EXERCISE ::
Every line of the material that mentions the word "values" should be copied out.

(PROVIDED DATA begins)

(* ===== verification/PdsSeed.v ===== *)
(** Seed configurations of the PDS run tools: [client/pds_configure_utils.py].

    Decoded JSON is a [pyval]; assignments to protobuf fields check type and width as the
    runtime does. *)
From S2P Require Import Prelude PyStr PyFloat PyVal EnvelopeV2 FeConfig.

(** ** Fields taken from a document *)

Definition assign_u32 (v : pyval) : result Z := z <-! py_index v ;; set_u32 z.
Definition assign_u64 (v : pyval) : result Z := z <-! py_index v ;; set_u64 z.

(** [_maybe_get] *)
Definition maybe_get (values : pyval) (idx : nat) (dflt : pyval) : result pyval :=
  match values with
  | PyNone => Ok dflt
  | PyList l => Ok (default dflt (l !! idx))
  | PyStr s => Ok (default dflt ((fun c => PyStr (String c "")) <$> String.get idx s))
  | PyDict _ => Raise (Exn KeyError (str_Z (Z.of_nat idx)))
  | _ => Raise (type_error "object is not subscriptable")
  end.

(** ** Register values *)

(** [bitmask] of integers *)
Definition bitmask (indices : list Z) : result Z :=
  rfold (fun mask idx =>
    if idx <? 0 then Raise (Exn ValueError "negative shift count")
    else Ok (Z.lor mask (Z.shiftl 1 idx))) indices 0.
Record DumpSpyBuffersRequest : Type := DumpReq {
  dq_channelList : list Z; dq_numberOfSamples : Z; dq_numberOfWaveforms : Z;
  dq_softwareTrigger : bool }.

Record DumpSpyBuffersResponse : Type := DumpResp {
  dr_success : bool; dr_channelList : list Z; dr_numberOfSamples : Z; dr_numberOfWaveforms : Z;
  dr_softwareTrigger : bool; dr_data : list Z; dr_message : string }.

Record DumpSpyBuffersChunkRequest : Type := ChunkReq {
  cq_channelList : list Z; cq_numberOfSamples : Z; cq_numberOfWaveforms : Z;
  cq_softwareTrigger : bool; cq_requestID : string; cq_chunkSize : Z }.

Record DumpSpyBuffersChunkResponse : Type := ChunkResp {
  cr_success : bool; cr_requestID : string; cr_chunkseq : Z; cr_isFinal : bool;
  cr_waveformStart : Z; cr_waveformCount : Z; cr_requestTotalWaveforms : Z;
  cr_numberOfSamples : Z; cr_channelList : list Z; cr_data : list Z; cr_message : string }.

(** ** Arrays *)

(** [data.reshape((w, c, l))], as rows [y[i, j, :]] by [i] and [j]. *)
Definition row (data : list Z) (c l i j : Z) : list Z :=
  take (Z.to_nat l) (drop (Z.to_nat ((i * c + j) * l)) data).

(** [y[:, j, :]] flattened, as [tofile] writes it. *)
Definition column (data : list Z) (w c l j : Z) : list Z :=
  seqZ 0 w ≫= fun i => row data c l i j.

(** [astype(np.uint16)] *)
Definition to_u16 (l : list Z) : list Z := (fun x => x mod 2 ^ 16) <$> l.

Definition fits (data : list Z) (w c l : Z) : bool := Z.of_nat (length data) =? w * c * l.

(PROVIDED DATA ends)

SOLUTION FOR THIS PROBLEM ::
Definition maybe_get (values : pyval) (idx : nat) (dflt : pyval) : result pyval :=
  match values with
(** ** Register values *)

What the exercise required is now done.